We have described a number of useful methods for enhancing the construction of biomechanical models. The first, model reduction, allows applications to implement complex deformable models at reasonable computational cost, and we are currently in the process of introducing this into the ArtiSynth modeling system. Most of the effort associated with model reduction involves determining both the basis and integration point distribution.
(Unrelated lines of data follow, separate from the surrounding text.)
Definition read (r : RewindReader R) (k : nat)
  : RewindReader R * list byte * option error :=
  if rewound r && (bufReadIdx r <? length (buf r))%nat then
    let bs := firstn k (skipn (bufReadIdx r) (buf r)) in
    (mk (rawReader r) (buf r) (bufReadIdx r + length bs) true
        (buffering r) (bufferSize r) (readIdx r) (logged r),
     bs, None)
  else
    let '(raw', bs, err) := Read (rawReader r) k in
    if buffering r then
      let buf' := buf r ++ bs in
      let logged' :=
        if bufferSize r * 2 <? Z.of_nat (length buf')
        then logged r ++ ["read too many bytes!"%string] else logged r in
      (mk raw' buf' (bufReadIdx r) false true (bufferSize r) (readIdx r)
          logged', bs, err)
    else
      (mk raw' (buf r) (bufReadIdx r) false false (bufferSize r)
          (readIdx r) (logged r), bs, err).

Definition RRead (r : RewindReader R) (k : nat)
  : RewindReader R * list byte * option error :=
  let '(r', bs, err) := read r k in
  (set_readIdx r' (wrap64 (readIdx r' + Z.of_nat (length bs))), bs, err).

(** The loop of [discard]:
    [for discarded := 0; discarded+128 < n; discarded += 128].
    The result is [Some (discarded, err)] when a read failed inside the
    loop.  The loop runs at most [n / 128] times; [fuel] bounds it. *)
Fixpoint discard_loop (fuel : nat) (r : RewindReader R) (discarded n : Z)
  : RewindReader R * option (Z * error) :=
  match fuel with
  | O => (r, None)
  | S fuel' =>
      if discarded + 128 <? n then
        let '(r', _, err) := RRead r 128 in
        match err with
        | Some e => (r', Some (discarded, e))
        | None => discard_loop fuel' r' (discarded + 128) n
        end
      else (r, None)
  end.

Definition discard (r : RewindReader R) (n : Z)
  : outcome (RewindReader R * Z * option error) :=
  if n <? 0 then Panic "slice bounds out of range"
  else if n <? 128 then
    let '(r', bs, err) := RRead r (Z.to_nat n) in
    Ret (r', Z.of_nat (length bs), err)
  else
    match discard_loop (Z.to_nat (n / 128)) r 0 n with
    | (r', Some (d, e)) => Ret (r', d, Some e)
    | (r', None) =>
        let rest := Z.rem n 128 in
        if negb (rest =? 0) then
          let '(r'', bs, err) := RRead r' (Z.to_nat rest) in
          Ret (r'', Z.of_nat (length bs), err)
        else Ret (r', n, None)
    end.

Definition Discard (r : RewindReader R) (n : Z)
  : outcome (RewindReader R * Z * option error) :=
  '(r', n', err) <- discard r n ;;
  Ret (set_readIdx r' (wrap64 (readIdx r' + n')), n', err).

Definition Seek (r : RewindReader R) (offset whence : Z)
  : outcome (RewindReader R * Z * option error) :=
  if negb (whence =? 0) then Ret (r, 0, Some (ErrNew "unsupported whence"))
  else if offset <? readIdx r
  then Ret (r, 0, Some (ErrNew "offset is less than readIdx"))
  else
    let d := wrap64 (offset - readIdx r) in
    if 0 <? d then
      '(r', _, err) <- Discard r d ;;
      match err with
      | Some e => Ret (r', 0, Some e)
      | None => Ret (r', offset, None)
      end
    else Ret (r, offset, None).

Definition Rewind (r : RewindReader R) : outcome (RewindReader R) :=
  if bufferSize r =? 0 then Panic "no buffer"
  else Ret (mk (rawReader r) (buf r) 0 true (buffering r) (bufferSize r)
               (wrap64 (readIdx r - Z.of_nat (length (buf r)))) (logged r)).

Definition StopBuffering (r : RewindReader R) : RewindReader R :=
  mk (rawReader r) (buf r) (bufReadIdx r) (rewound r) false (bufferSize r)
     (readIdx r) (logged r).

(** Entering a session ends in [make([]byte, 0, size)], which panics
    for a capacity that is negative or exceeds [maxAlloc].  The panic
    leaves the mutex locked, so the reader cannot be used afterwards. *)
Definition SetBufferSize (r : RewindReader R) (size : Z)
  : outcome (RewindReader R) :=
  if size =? 0 then
    if negb (buffering r) then Panic "reader is disabled"
    else Ret (mk (rawReader r) [] 0 (rewound r) false 0 (readIdx r)
                 (logged r))
  else
    if buffering r then Panic "reader is buffering"
    else if (size <? 0) || (maxAlloc <? size)
    then Panic "runtime error: makeslice: cap out of range"
    else Ret (mk (rawReader r) [] 0 (rewound r) true size (readIdx r)
                 (logged r)).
Our results suggest that training techniques tend to yield the best basis results, yielding both a smaller basis and less error. Training is also useful for selecting integration points, although random point selection may sometimes work sufficiently well. We have also seen that model reduction has the potential to improve computational speeds to interactive rates.

The other methods include ways to attach points and frames to finite element models, along with skinning and mesh embedding. All of these are currently available in ArtiSynth and facilitate the dynamic interconnection of model components and the introduction of auxiliary mesh structures for both visualization and simulation purposes. They have already been applied to a number of applications in biomechanics; those described here include a large scale reference model of the head and neck, subject-specific skeletal registration, skinning applied to modeling the human airway, and a detailed model of the human masseter.

The unifying concept underlying all these techniques is the principle of virtual work, which explains the force relationship between coordinate systems when the velocity relationship is known.